## Raw data

(** X5.  For results with one entry per instance of the list, as
    [update_password] returns them, the summary never shows more successes
    than instances nor a negative number of failures.  For distinct instances
    the listing under "Instances with errors" has exactly [failed] lines: one
    for each instance whose status is not Success, with its label, status and
    message. *)
Theorem summary_counts_are_consistent label (ids : list string)
    (results : gmap string entry) :
  dom results = list_to_set ids →
  let s := summarize label ids results in
  success_count s ≤ total s ∧
  (0 ≤ failed s)%Z ∧
  (NoDup ids →
     Z.of_nat (length (errors s)) = failed s ∧
     ∀ x, x ∈ errors s ↔
          ∃ i e, i ∈ ids ∧ results !! i = Some e ∧ status e ≠ "Success" ∧
                 x = (label i, status e, message e)).
Proof.
  intros Hdom s.
  pose proof (entries_at_most_instances results ids Hdom) as Hsize.
  pose proof (length_filter (λ item : string * entry, status item.2 = "Success")
                (map_to_list results)) as Hle.
  split_and!; [cbn; lia | cbn; lia |].
  intros Hnd.
  assert (Hin : ∀ i e, results !! i = Some e → i ∈ ids).
  { intros i e Hi. rewrite <- (elem_of_list_to_set (C := gset string) i ids), <- Hdom.
    by apply elem_of_dom_2 in Hi. }
  assert (Hlen : length (map_to_list results) = length ids).
  { rewrite <- (length_fmap fst). by rewrite (keys_of_results _ _ Hnd Hdom). }
  pose proof (filter_app_complement
                (λ item : string * entry, status item.2 = "Success")
                (map_to_list results)) as Hp.
  apply Permutation_length in Hp. rewrite length_app in Hp.
  subst s. cbn. case_decide as Hf.
  - split; [rewrite length_fmap; lia |].
    intros x. rewrite list_elem_of_fmap. split.
    + intros ([i e] & -> & [Hs Hie%elem_of_map_to_list]%list_elem_of_filter).
      exists i, e. split_and!; [by eapply Hin | done | done | done].
    + intros (i & e & _ & Hie & Hs & ->). exists (i, e). split; [done |].
      apply list_elem_of_filter. split; [done | by apply elem_of_map_to_list].
  - split; [cbn; lia |].
    intros x. split; [by intros ?%elem_of_nil |].
    intros (i & e & _ & Hie & Hs & ->).
    destruct (not_succeeded_is_listed label ids results i e Hdom Hie Hs) as [Hpos _].
    cbn in Hpos. lia.
Qed.

Lemma summary_counts_are_consistent_witness :
  let ids := ["i-1"; "i-2"] in
  let s := summarize id ids one_done in
  dom one_done = list_to_set ids ∧
  success_count s ≤ total s ∧
  (0 ≤ failed s)%Z ∧
  (NoDup ids →
     Z.of_nat (length (errors s)) = failed s ∧
     ∀ x, x ∈ errors s ↔
          ∃ i e, i ∈ ids ∧ one_done !! i = Some e ∧ status e ≠ "Success" ∧
                 x = (id i, status e, message e)).
Proof.
  intros ids s.
  assert (Hdom : dom one_done = list_to_set ids) by (vm_compute; reflexivity).
  split; [exact Hdom |].
  exact (summary_counts_are_consistent id ids one_done Hdom).
Defined.

(** ** [main] of the SSM scripts *)

Lemma lower_is_y (s : string) : lower s = "y" ↔ s = "y" ∨ s = "Y".
Proof.
  destruct s as [|a [|b s]]; cbn.
  - split; [done | by intros [|]].
  - destruct a as [[] [] [] [] [] [] [] []]; vm_compute;
      (split; [intros H; try discriminate H; auto
              | intros [H|H]; try discriminate H; auto]).
  - split; [intros H; discriminate H | intros [H|H]; discriminate H].
Qed.

Section main_facts.
Context {Chan : Type} (ssm : ssm_client Chan).

Lemma rounds_send_nothing cid (rounds : list (list string)) ids' cmd comment :
  EvSendCommand ids' cmd comment ∉ concat (round_events cid <$> rounds).
Proof.
  induction rounds as [|qs rounds IH]; [apply not_elem_of_nil |].
  cbn [fmap list_fmap concat]. rewrite elem_of_app. intros [Hin|Hin]; [| done].
  apply elem_of_cons in Hin as [Hin|Hin]; [done |].
  by apply list_elem_of_fmap in Hin as (? & ? & _).
Qed.

(** What [update_password] adds to the trace: nothing, or the command and
    then no second one. *)
Lemma update_password_trace ids u p w r w' :
  update_password ssm ids u p w = (r, w') →
  (ids = [] ∧ w' = w) ∨
  (ids ≠ [] ∧ ∃ rest,
     trace w' = trace w ++ EvSendCommand ids (chpasswd_command u p)
                             ("Update password for user " +:+ u) :: rest ∧
     ∀ ids' cmd comment, EvSendCommand ids' cmd comment ∉ rest).
Proof.
  intros H.
  apply update_password_cases in H as [(-> & _ & ->) | (Hne & a & c & Hsend & H)];
    [by left |].
  right. split; [done |]. cbn zeta in H. destruct a as [cid|e].
  - destruct H as (r1 & Hw & _). unfold wait_for_completion in Hw.
    apply poll_loop_spec in Hw as (rounds & Ht & _).
    exists (concat (round_events cid <$> rounds)). split.
    + rewrite Ht. cbn. by rewrite <- app_assoc.
    + intros ids' cmd comment. apply rounds_send_nothing.
  - exists []. assert (w' = {| chan := c;
       trace := trace w ++ [EvSendCommand ids (chpasswd_command u p)
                              ("Update password for user " +:+ u)] |}) as ->
      by (destruct e; by destruct H).
    split; [done |]. intros ? ? ? ?%elem_of_nil. done.
Qed.

Lemma change_and_report_trace label u p cp cf ids w r w' :
  change_and_report ssm label u p cp cf ids w = (r, w') →
  w' = w ∨
  (p = cp ∧ (cf = "y" ∨ cf = "Y") ∧ ids ≠ [] ∧ ∃ rest,
     trace w' = trace w ++ EvSendCommand ids (chpasswd_command u p)
                             ("Update password for user " +:+ u) :: rest ∧
     ∀ ids' cmd comment, EvSendCommand ids' cmd comment ∉ rest).
Proof.
  unfold change_and_report.
  destruct (decide (p ≠ cp)) as [|Heq%dec_stable]; [intros [= _ <-]; by left |].
  destruct (decide (lower cf ≠ "y")) as [|Hy%dec_stable]; [intros [= _ <-]; by left |].
  apply lower_is_y in Hy. unfold bind.
  destruct (update_password ssm ids u p w) as [r1 w1] eqn:H1.
  apply update_password_trace in H1 as [(_ & ->) | (Hne & rest & Ht & Hrest)].
  - intros H. left. destruct r1 as [[m|results]|e]; by injection H as _ <-.
  - intros H. right.
    assert (w' = w1) as -> by (destruct r1 as [[m|results]|e]; by injection H as _ <-).
    split_and!; try done. by exists rest.
Qed.

End main_facts.


(** ** Selecting the instances *)

(** X7.  [get_instance_ids] raises no ClientError: a refused query gives the
    empty list.  Called with tags and no ids, it returns the instances of the
    answer that are running, all of them and no other. *)
Theorem tagged_instances_are_the_running_ones (ec2 : ec2_client)
    instance_ids_txt :
  (∀ tags instance_ids text,
     get_instance_ids ec2 instance_ids_txt tags instance_ids
     ≠ Raise (ClientError text)) ∧
  (∀ t ts reservations,
     ec2 (tag_filters (t :: ts)) = Ok reservations →
     ∃ ids,
       get_instance_ids ec2 instance_ids_txt (Some (t :: ts)) None = Ok ids ∧
       ∀ i, i ∈ ids ↔
            ∃ instance, instance ∈ concat reservations ∧
                        State_Name instance = "running" ∧
                        InstanceId instance = i).
Proof.
  split.
  - intros tags instance_ids text. unfold get_instance_ids.
    destruct instance_ids as [[|i ids]|], tags as [[|t ts]|];
      try destruct instance_ids_txt; try done;
      by destruct (ec2 _) as [?|[?|?]].
  - intros t ts reservations Hec2. exists (running_ids reservations).
    unfold get_instance_ids. rewrite Hec2. split; [done |].
    intros i. unfold running_ids. rewrite list_elem_of_fmap. split.
    + intros (instance & -> & [Hr Hin]%list_elem_of_filter). by exists instance.
    + intros (instance & Hin & Hr & <-). exists instance. split; [done |].
      by apply list_elem_of_filter.
Qed.

Lemma tagged_instances_are_the_running_ones_witness :
  ∃ reservations,
    three_machines (tag_filters [("Env", "prod")]) = Ok reservations ∧
    ∃ ids,
      get_instance_ids three_machines None (Some [("Env", "prod")]) None = Ok ids ∧
      ∀ i, i ∈ ids ↔
           ∃ instance, instance ∈ concat reservations ∧
                       State_Name instance = "running" ∧
                       InstanceId instance = i.
Proof.
  eexists. split; [reflexivity |].
  destruct (tagged_instances_are_the_running_ones three_machines None) as [_ H].
  exact (H ("Env", "prod") [] _ eq_refl).
Defined.

Section availability_facts.

Lemma listed_page (ids page : list string) : ∀ (available : gset string) i,
  i ∈ foldl (λ available instance,
               if decide (instance ∈ ids) then available ∪ {[instance]}
               else available) available page
  ↔ i ∈ available ∨ (i ∈ ids ∧ i ∈ page).
Proof.
  induction page as [|j page IH]; intros available i; cbn.
  - rewrite elem_of_nil. tauto.
  - rewrite IH. rewrite elem_of_cons. case_decide as Hj.
    + rewrite elem_of_union, elem_of_singleton. split; [| tauto].
      intros [[?| ->]|?]; tauto.
    + split; [tauto |]. intros [?|[? [ ->|?]]]; tauto.
Qed.

(** When no page raises, the set built is the part of the list that some
    page names. *)
Lemma listed_spec (ids : list string) (pages : list (list string)) :
  ∀ (available : gset string),
  ∃ s, updates_pass_ip.listed ids (Ok <$> pages) available = Ok s ∧
       ∀ i, i ∈ s ↔ i ∈ available ∨ (i ∈ ids ∧ i ∈ concat pages).
Proof.
  induction pages as [|page pages IH]; intros available.
  - exists available. split; [done |]. intros i. cbn. rewrite elem_of_nil. tauto.
  - cbn [fmap list_fmap updates_pass_ip.listed concat].
    destruct (IH (foldl (λ available instance,
                           if decide (instance ∈ ids) then available ∪ {[instance]}
                           else available) available page)) as (s & -> & Hs).
    exists s. split; [done |]. intros i.
    rewrite Hs, listed_page, elem_of_app. tauto.
Qed.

## To do
Please return the lines above that run from the line containing "(** ** [main] of the SSM scripts *)" to the line containing "cbn [fmap list_fmap concat].", inclusive, exactly and with no other lines.

## Result of this task
(** ** [main] of the SSM scripts *)

Lemma lower_is_y (s : string) : lower s = "y" ↔ s = "y" ∨ s = "Y".
Proof.
  destruct s as [|a [|b s]]; cbn.
  - split; [done | by intros [|]].
  - destruct a as [[] [] [] [] [] [] [] []]; vm_compute;
      (split; [intros H; try discriminate H; auto
              | intros [H|H]; try discriminate H; auto]).
  - split; [intros H; discriminate H | intros [H|H]; discriminate H].
Qed.

Section main_facts.
Context {Chan : Type} (ssm : ssm_client Chan).

Lemma rounds_send_nothing cid (rounds : list (list string)) ids' cmd comment :
  EvSendCommand ids' cmd comment ∉ concat (round_events cid <$> rounds).
Proof.
  induction rounds as [|qs rounds IH]; [apply not_elem_of_nil |].
  cbn [fmap list_fmap concat]. rewrite elem_of_app. intros [Hin|Hin]; [| done].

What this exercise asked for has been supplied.